Он с видом гурмана облизал нос и испустил неприличный звук.
— Я функционирую, — сказал он. — Остальное — шуточки. А теперь, теперь я возвращаюсь в строй. Я вас люблю, может быть, я буду понимать вас и дальше, но я ничего больше не скажу. У меня есть мой гавиан. Найдите своего.
Лиль высморкалась и погладила сенатора. Тот повилял хвостом, уткнулся носом в шею гавиана и задремал.
— А если их на всех не хватает, этих гавианов? — сказал Вольф.
Он помог Лиль встать.
— Увы! — сказала она. — Из меня гавиана не получится.
— Лиль, — сказал Вольф, — я так тебя люблю. Почему же я не так счастлив, как сенатор?
— Дело в том, что я слишком мала, — сказала Лиль, прижимаясь к нему. — Или же ты ошибаешься. Принимаешь одно за другое.
Они ушли с кухни и уселись на большой диван.
— Я перепробовал почти все, — сказал Вольф, — и нет ничего, что я хотел бы сделать еще раз.
— Даже меня обнять? — сказала Лиль.
— Разве что, — сказал, делая это, Вольф.
— А твоя старая ужасная машина? — сказала Лиль.
— Она меня пугает, — пробормотал Вольф. — То, как переосмысливаешь вещи там, внутри…

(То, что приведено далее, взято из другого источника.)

(* ===== verification/CkanClient.v ===== *)
(** * The CKAN client

    [connectors/catalog/ckan/clients.py] and [settings.py]: the origin of a
    deployment, the request of an action, one dispatch with its guards,
    capability evidence, mutation tier, circuit, retries, decoding and events,
    and the typed reads and mutations every service of the connector is made
    of.  It runs on the registry of circuits, the retry loop and the log of
    [Clients]; the asynchronous client runs the same steps with awaited calls.

    The state is [_credential_scope] and the state of [Clients]. *)
From Stdlib Require Import QArith ZArith Ascii.
From stdpp Require Import strings gmap.
From S2P Require Import Prelude PyVal Regex Redaction Policies Errors Transport Resilience Breaker Urls Json JsonText Ids Profiles Capability Receipts Projection Records Mutation Events Clients Uris Targets ByteSource Ckan.
Import Deadline.
Local Close Scope Q_scope.
Local Open Scope Z_scope.
Local Open Scope py_scope.

(** ** Origins *)

Definition LOOPBACK_HOSTS : list string := ["127.0.0.1"; "::1"; "localhost"].

(** [urllib.parse.unquote] *)
Class PathText := unquote : string → string.

(** [parse_origin] of [connectors/catalog/_settings.py] *)
Definition parse_origin `{IpLiterals} (value platform : string) : result SplitResult :=
  raise_if (negb (str_nonempty value)) (err ValueError (platform +:+ " client settings require a non-empty base URL string."));;
  parsed ← urlsplit value;
  raise_if (negb (bool_decide (scheme parsed ∈ ["http"; "https"])) || negb (str_nonempty (netloc parsed)))
    (err ValueError (platform +:+ " base URLs must be absolute HTTP(S) origins."));;
  raise_if (bool_decide (is_Some (username parsed)) || bool_decide (is_Some (password parsed)))
    (err ValueError (platform +:+ " base URLs cannot carry userinfo credentials."));;
  raise_if (str_nonempty (url_query parsed) || str_nonempty (url_fragment parsed))
    (err ValueError (platform +:+ " base URLs cannot carry query strings or fragments."));;
  Ok parsed.

(** [path.rstrip("/")] *)
Definition rstrip_slashes (path : string) : string :=
  rev_bytes (str_drop_while (λ c, bool_decide (c = "/"%char)) (rev_bytes path "")) "".
(** A segment of [path.split("/")] is one or two dots. *)
Fixpoint dot_segment (acc path : string) : bool :=
  match path with
  | EmptyString => bool_decide (acc ∈ ["."; ".."])
  | String c path =>
      if bool_decide (c = "/"%char) then bool_decide (acc ∈ ["."; ".."]) || dot_segment "" path
      else dot_segment (acc +:+ String c "") path
  end.

Section origin.
Context {W : Type} `{IpLiterals, IpAddresses, !Targets.Resolver W, PathText}.

Definition loopback (parsed : SplitResult) : bool :=
  match hostname parsed with Some host => bool_decide (host ∈ LOOPBACK_HOSTS) | None => false end.

Definition normalize_origin (value : string) : M W string :=
  parsed ← lift_res (parse_origin value "CKAN");
  lift_res (raise_if (bool_decide (scheme parsed = "http") && negb (loopback parsed))
    (err ValueError "Plain-text HTTP origins are restricted to loopback CKAN deployments."));;
  try_except (validate_http_target (PyStr value) (loopback parsed) false) (λ e,
    if is_subclass (exn_kind e) ValueError then
      Some (throw (err ValueError
        (if bool_decide (exn_msg e = "locality")
         then "CKAN base URLs must target a public host; only plain-text loopback deployments may be private."
         else "CKAN base URLs must be a valid HTTP(S) target (" +:+ exn_msg e +:+ ").")))
    else None);;
  let decoded_path := unquote (url_path parsed) in
  lift_res (raise_if (has_char "\" decoded_path || dot_segment "" decoded_path)
    (err ValueError "CKAN base URLs cannot carry backslash or dot path segments."));;
  mret (urlunsplit (str_lower (scheme parsed)) (str_lower (netloc parsed)) (rstrip_slashes (url_path parsed)) "" "").
End origin.

(** ** Requests *)

Definition _ACTION_PATH : string := "/api/3/action/".
Definition _NATIVE_GROUP_SAFE_ACTION : string := "Call the action through its owning native group projection.".

Definition validation_error (message operation safe_action : string) : result exn :=
  catalog_error CatalogValidationError message operation "ckan" None safe_action None.
Lemma status_hides_envelope_witness :
  ∃ x, _decode probe_operation purge_entry {| status_code := 409; resp_headers := []; body := "rejected"; retry_after := None |}
         "anonymous" sample_state = (Raise x, sample_state) ∧ exn_kind x = CatalogConflictError.
Proof.
  exact (proj2 (proj2 (status_hides_envelope probe_operation purge_entry "anonymous" sample_state "rejected"
    _ _ eq_refl eq_refl eq_refl eq_refl))).
Defined.

#[local] Instance ckan_probe_env : ProbeEnv nat := {|
  probe_clock := λ n, (1%Q, n); env_probe o w := (Ok Awaitable, w); env_loop_closed i w := false |}.
#[local] Instance ckan_cap_env : CatalogEnv (cap nat) := {|
  env_clock := λ s, clock s;
  transport_send _ := mret {| status_code := 200; resp_headers := []; body := ""; retry_after := None |};
  transport_close := mret tt; provider_resolve := mret None; provider_resolve_async := mret None; retry_sleep _ := mret tt |}.
Definition cache_state : client (cap nat) := ClientState false sample_registry 0 false [] (fresh_cache 0%nat).
Definition forbidden_answer : RuntimeResponse := {| status_code := 403; resp_headers := []; body := ""; retry_after := None |}.
Definition forbidden_state : client (cap nat) :=
  (@_decode _ (cache_scoped sample_cache) ckan_json probe_operation purge_entry forbidden_answer "key-1" cache_state).2.
Definition cap_client : CKANClient (cap nat) :=
  {| ck_origin := "https://data.example.org"; ck_profile := _baseline sample_cache; ck_credentials := Plain (CKANCredential "t0");
     ck_budget := sample_budget; ck_max_attempts := 3; ck_emitter := {| em_sinks := []; em_provider := None; em_no_redact := false |};
     ck_owns_transport := true; ck_inventory := {| inv_entries := [] |}; ck_max_upload_bytes := None; ck_probe_policy := "auto";
     ck_has_probe_runner := true; ck_no_redact := false; ck_closed_message := "closed" |}.
(** The scope that was refused reads [forbidden], the anonymous one does not. *)
Lemma evidence_out_of_reach_witness :
  (@ck_capability _ (cache_scoped sample_cache) cap_client (operation_str probe_operation) ("key-1", forbidden_state)).1 = Ok "forbidden" ∧
  (@ck_capability _ (cache_scoped sample_cache) cap_client (operation_str probe_operation) ("anonymous", forbidden_state)).1 ≠ Ok "forbidden".
Proof.
  split; [|vm_compute; discriminate].
  destruct (_profile_with_state sample_cache probe_operation StForbidden) as [p|e] eqn:Ep; [|vm_compute in Ep; discriminate Ep].
  destruct (evidence_out_of_reach sample_cache probe_operation purge_entry forbidden_answer "key-1" RespForbidden StForbidden p cache_state
    ltac:(discriminate) ltac:(discriminate) refused_403 ltac:(vm_compute; by eexists) Ep) as (_ & Hc & _).
  apply Hc; vm_compute; reflexivity.
Defined.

От неудовольствия, где-то в районе шеи у него начался нервный тик.
— Все делается для того, чтобы забыть, но сначала передумываешь все заново, — продолжал он. — Ничего не опуская. С еще большим количеством деталей. И не испытывая того, что испытывал когда-то.
— Это так тоскливо? — сказала Лиль.
— Невыносимо. Невыносимо тащить за собой все, чем ты был раньше, — сказал Вольф.
— Ну а меня ты не хочешь увести с собой? — сказала Лиль, лаская его.
— Ты прекрасна, — сказал Вольф. — Ты нежна. Я люблю тебя. И я обманулся.
— Ты обманулся? — повторила Лиль.
— Иначе и быть не может, — сказал с неопределенным жестом Вольф, — пентюх, машина, возлюбленные, работа, музыка, жизнь, другие люди…
— А я? — сказала Лиль.
— Да, — сказал Вольф. — Была бы ты, но невозможно залезть в шкуру другого. Получаются двое. Ты полна. Ты вся целиком — это слишком; а сохранения заслуживает все, вот и нужно, чтобы ты была иной.
— Залезь ко мне в мою шкуру, — сказала Лиль. — Я буду счастлива: ничего, кроме нас двоих.
— Это невозможно, — сказал Вольф. — Чтобы влезть в чужую шкуру, надо убить другого и содрать ее с него для себя.